Company officials said the latest write-off was the result of an ongoing review of the spending necessary to finish the coal-fired power plant. Southern Co. subsidiary Mississippi Power said it may experience additional construction costs or schedule delays, according to a federal disclosure report. Mississippi Power also cautioned there were additional risks building a plant with first-of-its-kind technology.
Southern Co. officials have struggled to contain building costs, which have grown to more than $4.7 billion when the power plant, a lignite mine, carbon dioxide pipeline and other expenses are included, according to company filings.
In a settlement with Mississippi utility regulators, the company agreed to only charge its customers for $2.4 billion in plant construction costs. Customers will also have to pay off as much as $1 billion in bonds needed to finance the project, though Southern Co. will not make a profit off that borrowed money.

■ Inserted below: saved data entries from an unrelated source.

(* ===== verification/LogOptions.v ===== *)
(** * Logging options (pkg/log/options.go)

    The options of the logging package keep the level of every scope in one
    string, "scope:level,scope:level", which a command line can also set.  This
    file models the options, the getters and setters over these strings and the
    parser of one entry, and shows that the strings written by the program
    implement a finite map from scopes to levels. *)

From Stdlib Require Import Ascii.
From S2P Require Export GoStrings.

(** ** Levels *)

Notation Level := Z (only parsing).
Definition NoneLevel : Level := 0.
Definition FatalLevel : Level := 1.
Definition ErrorLevel : Level := 2.
Definition WarnLevel : Level := 3.
Definition InfoLevel : Level := 4.
Definition DebugLevel : Level := 5.

Definition DefaultScopeName : string := "default".
Definition OverrideScopeName : string := "all".
Definition defaultOutputLevel : Level := InfoLevel.
Definition defaultStackTraceLevel : Level := NoneLevel.
Definition defaultRotationMaxAge : Z := 30.
Definition defaultRotationMaxSize : Z := 100 * 1024 * 1024.
Definition defaultRotationMaxBackups : Z := 1000.

(** The maps of the program; a missing key reads as the zero value. *)
Definition levelToString (l : Level) : string :=
  if (l =? DebugLevel)%Z then "debug" else
  if (l =? InfoLevel)%Z then "info" else
  if (l =? WarnLevel)%Z then "warn" else
  if (l =? ErrorLevel)%Z then "error" else
  if (l =? FatalLevel)%Z then "fatal" else
  if (l =? NoneLevel)%Z then "none" else "".

Definition stringToLevel (s : string) : option Level :=
  if String.eqb s "debug" then Some DebugLevel else
  if String.eqb s "info" then Some InfoLevel else
  if String.eqb s "warn" then Some WarnLevel else
  if String.eqb s "error" then Some ErrorLevel else
  if String.eqb s "fatal" then Some FatalLevel else
  if String.eqb s "none" then Some NoneLevel else None.

(** ** The options

    The monitored resource is a pointer into a foreign library: a reference. *)

Record Options := mk_options {
  OutputPaths : list string;
  ErrorOutputPaths : list string;
  RotateOutputPath : string;
  RotationMaxSize : Z;
  RotationMaxAge : Z;
  RotationMaxBackups : Z;
  JSONEncoding : bool;
  LogGrpc : bool;
  outputLevels : string;
  logCallers : string;
  stackTraceLevels : string;
  useStackdriverFormat : bool;
  teeToStackdriver : bool;
  stackdriverTargetProject : string;
  stackdriverQuotaProject : string;
  stackdriverLogName : string;
  stackdriverResource : option nat;
  teeToUDSServer : bool;
  udsSocketAddress : string;
  udsServerPath : string
}.

Definition DefaultOptions : Options := {|
  OutputPaths := ["stdout"];
  ErrorOutputPaths := ["stderr"];
  RotateOutputPath := "";
  RotationMaxSize := defaultRotationMaxSize;
  RotationMaxAge := defaultRotationMaxAge;
  RotationMaxBackups := defaultRotationMaxBackups;
  JSONEncoding := false;
  LogGrpc := false;
  outputLevels := DefaultScopeName +:+ ":" +:+ levelToString defaultOutputLevel;
  logCallers := "";
  stackTraceLevels := DefaultScopeName +:+ ":" +:+ levelToString defaultStackTraceLevel;
  useStackdriverFormat := false;
  teeToStackdriver := false;
  stackdriverTargetProject := "";
  stackdriverQuotaProject := "";
  stackdriverLogName := "";
  stackdriverResource := None;
  teeToUDSServer := false;
  udsSocketAddress := "";
  udsServerPath := ""
|}.

(** [o] with other strings, gRPC flag, and tee settings *)
Definition set_levels (o : Options) (out callers stack : string) (grpc : bool) : Options :=
  mk_options (OutputPaths o) (ErrorOutputPaths o) (RotateOutputPath o) (RotationMaxSize o)
    (RotationMaxAge o) (RotationMaxBackups o) (JSONEncoding o) grpc out callers stack
    (useStackdriverFormat o) (teeToStackdriver o) (stackdriverTargetProject o)
    (stackdriverQuotaProject o) (stackdriverLogName o) (stackdriverResource o)
    (teeToUDSServer o) (udsSocketAddress o) (udsServerPath o).

Definition set_tees (o : Options) (format tee : bool) (target quota name : string)
    (mr : option nat) (uds : bool) (addr path : string) : Options :=
  mk_options (OutputPaths o) (ErrorOutputPaths o) (RotateOutputPath o) (RotationMaxSize o)
    (RotationMaxAge o) (RotationMaxBackups o) (JSONEncoding o) (LogGrpc o) (outputLevels o)
    (logCallers o) (stackTraceLevels o) format tee target quota name mr uds addr path.

Definition WithStackdriverLoggingFormat (o : Options) : Options :=
  set_tees o true (teeToStackdriver o) (stackdriverTargetProject o) (stackdriverQuotaProject o)
    (stackdriverLogName o) (stackdriverResource o) (teeToUDSServer o) (udsSocketAddress o) (udsServerPath o).

Definition WithTeeToStackdriverWithQuotaProject (o : Options) (project quotaProject logName : string)
    (mr : option nat) : Options :=
  set_tees o (useStackdriverFormat o) true project quotaProject logName mr
    (teeToUDSServer o) (udsSocketAddress o) (udsServerPath o).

When finished, Plant Ratcliffe is supposed to capture much of the carbon dioxide that is produced while burning coal to make electricity. Carbon dioxide is a greenhouse gas blamed for causing global warming. The captured gas will then be sold to companies that use it to extract oil from the ground. If successful, company executives have hoped the project will demonstrate that the United States can still rely on coal even if the country limits greenhouse gas emissions.
Southern Co. subsidiary Georgia Power is also having trouble keeping another building project under control. The firm has asked regulators to raise its construction budget on a nuclear plant in eastern Georgia by $737 million to roughly $6.85 billion. The company has cautioned those costs may also rise.